人直肠癌组织源细胞提取物是从人原代直肠癌组织源细胞提取的。人直肠癌组织源细胞提取物可以直接用于基因克隆,表达图谱分析以及各种分子生物学实验的研究。

应用[2-8]

人直肠癌组织源细胞是直接从生物体获取细胞进行培养。由于细胞刚刚从活体组织分离出来,故更接近于生物体内的生活状态。这一方法可为研究生物体细胞的生长、代谢、繁殖提供有力的手段。利用此方法还可直接服务于临床实践。例如,用从手术中切除的肿瘤细胞进行原代培养,然后用该培养细胞进行抗癌药物的筛选,根据肿瘤细胞对加入的化疗药物的敏感性来帮助选择最有效的化疗方案,有可能起到增强疗效、降低副作用的作用。人直肠癌组织源细胞在学术研究、生物技术和医药领域中具有广泛的应用前景,具体表现在以下几个方面:

一、用于癌症研究,验证由细胞株研究获得的结果;

二、预测个体样本的反应和排斥性,从而选择最有效的抗癌药物;

三、筛选最具选择性或毒性的新药化合物;

四、作为识别靶标进行抗肿瘤药物筛选与模型建立等。

用于人直肠癌组织匀浆上清对树突状细胞的内皮化影响

树突状细胞(dendritic cell,DC)是目前所知的机体内功能最强的专职性抗原提呈细胞,是机体细胞免疫反应的始动者,在肿瘤免疫应答的诱导中具有独特的地位。而在体内,肿瘤组织通过分泌抑制性细胞因子营造特殊的微环境来影响树突状细胞的功能,从而逃脱机体的免疫监视。

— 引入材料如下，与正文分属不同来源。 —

Lemma frame_action rec replica :
  wins_key (name rec) = wins_key (r_name replica) ->
  only_changes (wins_key (r_name replica))
    match apply_action (wins_db svc) owner rec replica with
    | R_INVALID => st_ret NT_STATUS_INTERNAL_ERROR
    | R_DO_REPLACE => do r <- r_do_replace svc now rec owner replica; st_ret r.1
    | R_NOT_REPLACE => r_not_replace
    | R_DO_PROPAGATE => r_do_propagate svc rec
    | R_DO_CHALLENGE => r_do_challenge svc rec owner replica
    | R_DO_RELEASE_DEMAND => r_do_release_demand svc now rec owner replica
    | R_DO_SGROUP_MERGE => r_do_sgroup_merge svc now rec owner replica
    end.
Proof.
  intros Hn. case_match; frame_walk.
  - apply frame_replace.
  - apply only_changes_ret.
  - rewrite <- Hn. apply frame_propagate.
  - apply frame_challenge.
  - apply frame_release_demand.
  - apply frame_sgroup_merge.
Qed.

肿瘤浸润树突状细胞前体在VEGF-A的影响下,发生内皮细胞化,参与了肿瘤微血管的形成,从而促进了肿瘤的生长、扩散、转移。研究目的本实验研究直肠癌肿瘤微环境对DC的功能和细胞表型的影响,在体外利用直肠癌匀浆上清液作为人外周血来源的DC培养的诱导分化剂,来观察DC内皮化等表型变化的现象,探讨肿瘤血管发生的新机制,为肿瘤治疗提供一种新的治疗靶点和治疗思路。

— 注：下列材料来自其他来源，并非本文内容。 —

(* ===== verification/WinsScav.v ===== *)
(** * Scavenging the WINS database
    ([source4/wrepl_server/wrepl_scavenging.c], [wrepl_periodic.c])

    A periodic run takes the records that have expired through their states:
    owned ones from active to released to tombstone and out of the database,
    replicas the same way once they are not active, and for active replicas it
    asks the owning server whether the name still exists; the answer comes later
    and is handled by [verify_handler] with the record as it was.

    A search gives the matching messages of the database at that moment, in an
    order that LDB does not promise ([LdbOrder]).  The clock is read once in each
    pass.  Sending a request succeeds; the timed event of the periodic handler is
    its time, [sv_next_event]. *)

From S2P Require Import Prelude NtStatus LdbTime UtilTime WinsName WinsDb.

Local Open Scope Z_scope.

(** What [ldb_search] promises about the order of its result. *)
Class LdbOrder : Type := {
  ldb_order : gmap wins_dn wins_message -> list (wins_dn * wins_message);
  ldb_order_perm : forall m, Permutation (ldb_order m) (map_to_list m)
}.

(** ** Data *)

(** The configuration of the service, and whether an NBT server runs. *)
Record wreplsrv_service : Set := mk_service {
  wins_db : winsdb_handle;
  startup_time : timeval;
  tombstone_interval : Z;
  tombstone_timeout : Z;
  tombstone_extra_timeout : Z;
  verify_interval : Z;
  scavenging_interval : Z;
  nbt_server : bool
}.

(** A verification on its way: the record, and the server that is asked. *)
Record verify_state : Set := mk_verify { v_rec : winsdb_record; v_addr : string }.

Record scav : Set := mk_scav {
  sv_db : wdb;
  sv_sent : list verify_state;
  sv_next_run : timeval;
  sv_processing : bool;
  sv_next_event : option timeval
}.

Definition on_db {A} (m : ST wdb A) : ST scav A := fun s =>
  let '(a, w) := m (sv_db s) in
  (a, mk_scav w (sv_sent s) (sv_next_run s) (sv_processing s) (sv_next_event s)).

Definition irpc_send (v : verify_state) : ST scav unit :=
  st_modify (fun s => mk_scav (sv_db s) (sv_sent s ++ [v]) (sv_next_run s) (sv_processing s)
                        (sv_next_event s)).

Definition set_processing (b : bool) : ST scav unit :=
  st_modify (fun s => mk_scav (sv_db s) (sv_sent s) (sv_next_run s) b (sv_next_event s)).

Definition set_next_run (tv : timeval) : ST scav unit :=
  st_modify (fun s => mk_scav (sv_db s) (sv_sent s) tv (sv_processing s) (sv_next_event s)).

(** The record with another state and expiry. *)
Definition set_state (rec : winsdb_record) (st : wrepl_name_state) (expire : Z) : winsdb_record :=
  mk_wrec (name rec) (type rec) st (node rec) (is_static rec) expire (version rec)
    (wins_owner rec) (addresses rec) (registered_by rec).

Definition set_addr_expire (rec : winsdb_record) (expire : Z) : winsdb_record :=
  mk_wrec (name rec) (type rec) (state rec) (node rec) (is_static rec) (expire_time rec)
    (version rec) (wins_owner rec)
    (List.map (fun a => mk_addr (address a) (a_wins_owner a) expire) (addresses rec))
    (registered_by rec).

Definition TAKE : Z := WINSDB_FLAG_ALLOC_VERSION ||| WINSDB_FLAG_TAKE_OWNERSHIP.

(** What is to be done with a record: [modify_record], [delete_record] or
    neither. *)
Inductive action : Set :=
  | Modify (rec : winsdb_record) (modify_flags : Z)
  | Delete (rec : winsdb_record)
  | Skip.

(** ** The filters *)

Definition owner_is (o : string) (msg : wins_message) : bool :=
  bool_decide (winsOwner msg = Some o).

Definition wreplsrv_owner_filter (svc : wreplsrv_service) (wins_owner : string)
    (msg : wins_message) : bool :=
  if bool_decide (wins_owner = local_owner (wins_db svc))
  then owner_is wins_owner msg || owner_is "0.0.0.0" msg
  else owner_is wins_owner msg && negb (owner_is "0.0.0.0" msg).

(** [(recordState=0)] *)
Definition state_active (msg : wins_message) : bool :=
  bool_decide (recordState msg = Some WREPL_STATE_ACTIVE).

Section scavenging.
Context `{TimeCodec} `{LdbOrder} (svc : wreplsrv_service).

(** [(expireTime<=now)] *)
Definition expired_by (now : Z) (msg : wins_message) : bool :=
  match expireTime msg with
  | Some t => ldb_comparison_binary t (time_string now) <=? 0
  | None => false
  end.

Definition local_filter (msg : wins_message) : bool :=
  wreplsrv_owner_filter svc (local_owner (wins_db svc)) msg.

Definition owned_filter (now : Z) (msg : wins_message) : bool :=
  local_filter msg && expired_by now msg.
Definition replica_non_active_filter (now : Z) (msg : wins_message) : bool :=
  negb (local_filter msg) && negb (state_active msg) && expired_by now msg.
Definition replica_active_filter (now : Z) (msg : wins_message) : bool :=
  negb (local_filter msg) && state_active msg && expired_by now msg.

(** [ldb_search]: [None] when it fails. *)
Definition search (filter : wins_message -> bool)
    : ST wdb (option (list (wins_dn * wins_message))) :=
  do f <- ldb_fault;
  do w <- st_get;
  st_ret (if f : bool then None
          else Some (List.filter (fun m => filter m.2) (ldb_order (wdb_recs w)))).

(** ** The passes over owned records and over replicas that are not active *)

Definition delete_tombstones (cur : timeval) : bool :=
  timeval_expired cur (timeval_add (startup_time svc) (tombstone_extra_timeout svc) 0).

(** The [switch] on the state; [None] is a corrupted record. *)
Definition owned_action (cur : timeval) (rec : winsdb_record) : option action :=
  let now := tv_sec cur in
  match state rec with
  | WREPL_STATE_ACTIVE =>
      Some (Modify (if negb (is_static rec)
                    then set_state rec WREPL_STATE_RELEASED (tombstone_interval svc + now)
                    else rec) 0)
  | WREPL_STATE_RELEASED =>
      Some (Modify (set_state rec WREPL_STATE_TOMBSTONE (tombstone_timeout svc + now)) TAKE)
  | WREPL_STATE_TOMBSTONE => Some (if delete_tombstones cur then Delete rec else Skip)
  | WREPL_STATE_RESERVED => None
  end.

Definition replica_action (cur : timeval) (rec : winsdb_record) : option action :=
  let now := tv_sec cur in
  match state rec with
  | WREPL_STATE_ACTIVE => None
  | WREPL_STATE_RELEASED =>
      Some (Modify (set_state rec WREPL_STATE_TOMBSTONE (tombstone_timeout svc + now)) 0)
  | WREPL_STATE_TOMBSTONE => Some (if delete_tombstones cur then Delete rec else Skip)
  | WREPL_STATE_RESERVED => None
  end.

(** A failure is only logged. *)
Definition perform (a : action) : ST wdb unit :=
  match a with
  | Modify rec flags => do! winsdb_modify (wins_db svc) rec flags; st_ret tt
  | Delete rec => do! winsdb_delete rec; st_ret tt
  | Skip => st_ret tt
  end.

(** The loop over the search result. *)
Fixpoint scavenge_each (decide : winsdb_record -> option action)
    (msgs : list (wins_dn * wins_message)) : ST wdb NTSTATUS :=
  match msgs with
  | [] => st_ret NT_STATUS_OK
  | (dn, msg) :: msgs =>
      match winsdb_record_of (wins_db svc) msg 0 with
      | inl status => st_ret status
      | inr rec =>
          match decide rec with
          | None => st_ret NT_STATUS_INTERNAL_DB_CORRUPTION
          | Some a => do! perform a; scavenge_each decide msgs
          end
      end
  end.

Definition wreplsrv_scavenging_owned_records (cur : timeval) : ST wdb NTSTATUS :=
  do res <- search (owned_filter (tv_sec cur));
  match res with
  | None => st_ret NT_STATUS_INTERNAL_DB_CORRUPTION
  | Some msgs => scavenge_each (owned_action cur) msgs
  end.

Definition wreplsrv_scavenging_replica_non_active_records (cur : timeval) : ST wdb NTSTATUS :=
  do res <- search (replica_non_active_filter (tv_sec cur));
  match res with
  | None => st_ret NT_STATUS_INTERNAL_DB_CORRUPTION
  | Some msgs => scavenge_each (replica_action cur) msgs
  end.

(** ** Verifying active replicas *)

(** Some address of the answer is not one of the record, or for a group the
    answer is not the broadcast address. *)
Definition verify_different (rec : winsdb_record) (out_addrs : list string) : bool :=
  if negb (type_is (type rec) WREPL_TYPE_GROUP) then
    existsb (fun a => negb (existsb (fun b => bool_decide (a = address b)) (addresses rec))) out_addrs
  else
    negb (length out_addrs =? 1)%nat ||
    negb (bool_decide (out_addrs !! 0%nat = Some "255.255.255.255"%string)).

方法1.免疫组化检测肿瘤微血管处S-100蛋白的表达免疫组化SABC法对10例直肠癌及癌旁组织切片进行检测,来观察肿瘤组织微血管壁及微血管旁有无S-100蛋白的表达,因S-100蛋白可作为树突状细胞的一种特异性标记分子,可以间接推测肿瘤环境中DCs是否参与了肿瘤微血管的形成。

2.ELISA检测匀浆上清液VEGF-A的含量将肿瘤组织200mg:1ml生理盐水的比例制成肿瘤组织匀浆,用ELISA方法检测癌及癌旁匀浆上清中VEGF-A活性因子含量的差异。

3.直肠癌匀浆上清对树突状细胞表型的影响从外周血来源的单核细胞来培养树突状细胞,在DC发育的早期加入匀浆上清诱导其内皮化。树突状细胞在培养至第7d前,可视为未成熟状态。因此设第3d癌上清加入组,第3d癌旁上清加入组;第7d癌上清加入组,第7d癌旁上清加入组;并设未加上清的正常培养组作对照。

4.流式细胞学检测培养细胞CD1a/CD31,CD1a/CD34双阳性的表达FACS Calibar检测,Cellquest分析软件分析检测结果。

5.免疫细胞化学检测培养细胞vWF的表达对培养细胞进行单细胞悬液涂片,观察内皮性标记分子vWF的表达情况。

结论

1、在直肠癌肿瘤微血管壁及血管旁均发现DC的出现,说明肿瘤组织浸润的未成熟状态的树突状细胞一部分趋化到肿瘤微血管处。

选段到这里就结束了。